Das Kulturangebot in Wolfsburg ist groß: Das Kultruzentrum Hallenbad bietet Ausstellungen (im Moment unsere J), Konzerte (zum Beispiel Virginia Jetzt! Am 28. Mai – geht einer mit mir hin?), Comdey, Tanz und Programmkino. Es gibt das Phaeno (von dem ich ausführlich berichten werde, sobald ich selber drin war), Kunstmuseum, Gallerien, viel kunstvolle Architektur, aber es scheint, dass das Publikum fehlt.

Die Intellektuellen halten sich aus Wolfsburg raus. Sie kommen allenfalls zum Arbeiten hierher. Die FH Braunschweig hat hier zwar einen kleinen Standort, aber scheinbar wohnt kein Student in Wolfsburg. Es gibt tolle Parks und Seen. Sich mit einem Buch auf die Wiese legen ist den Wolfsburgern trotzdem fremd.

Im Zusammenhang mit Großstädten wird inflationär das Wort „pulsierend“ benutzt. Wolfsburg pulsiert nicht. Wolfsburg ist ein leckendes Rohr aus dem es leise tropft. Was als nächstes passiert kann niemand sagen.

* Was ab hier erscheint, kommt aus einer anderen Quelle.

(** A wrapper SET that failed, before the common error path. *)
Definition failed_set (r : pg_result) (w : query_world) : query_world :=
  let w :=
    if consuming_txn_split_xids_reset (qc_wrap (qw_conn w))
    then on_conn (fun c => c <| qc_reusable := false |> <| qc_reset_consumed := false |>) w
    else w in
  polardb_handle_wrapper_set_error r w.

Definition result_complete (c : query_conn) : bool :=
  match qc_result c with Some qr => has_flag result_final qr | None => false end.

(** [handle_copy_out]; pauses only split the data. *)
Definition handle_copy_out (r : pg_result) (copy : list (list ascii)) (copy_end : Z)
    (c : query_conn) : query_conn :=
  let c :=
    if qc_new_result c
    then on_result (add_copy_out_response_start r) c <| qc_new_result := false |>
           <| qc_is_copy_out := true |>
    else c in
  let c := fold_left (fun c data => on_result (add_copy_out_row data) c) copy c in
  if copy_end =? -1
  then on_result add_copy_out_response_end c <| qc_is_copy_out := false |>
  else if copy_end <? 0
  then (if is_error_present c then c else set_error_from_PQerrorMessage c)
         <| qc_is_copy_out := false |>
  else c.

(** The error branch of the result switch. *)
Definition error_result (r : pg_result) (w : query_world) : option query_world :=
  let c := qw_conn w in
  if is_error_present c && (ei_severity (qc_error c) == ERRSEVERITY_FATAL) then Some w
  else
    let w := on_conn (set_error_from_result r) w in
    if negb (is_error_present (qw_conn w)) then None
    else
      let w := polardb_handle_wrapper_set_error r w in
      let severity := ei_severity (qc_error (qw_conn w)) in
      Some (if (severity == ERRSEVERITY_ERROR) || (severity == ERRSEVERITY_WARNING) ||
               (severity == ERRSEVERITY_NOTICE)
            then on_conn (on_result (add_error r)) w else w).

Definition tuples_result (r : pg_result) (c : query_conn) : query_conn :=
  let c :=
    if qc_new_result c
    then on_result (add_row_description r) c <| qc_new_result := false |> else c in
  on_result (match pr_rows r with [] => add_command_completion r false | _ => add_row r end) c.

Das Rohr kann noch Jahre tröpfchenweise lecken oder es kann jeden Moment platzen und das Wasser endlich pulsierend frei lassen. Es kann sein, dass es immer so weiter geht: Riesiges Kulturangebot, das kaum angenommen wird. Oder es kommt der Zeitpunkt des Erwachens für diese Stadt, die so viel mehr kann, als man – auch ich – es ihr zugetraut hat.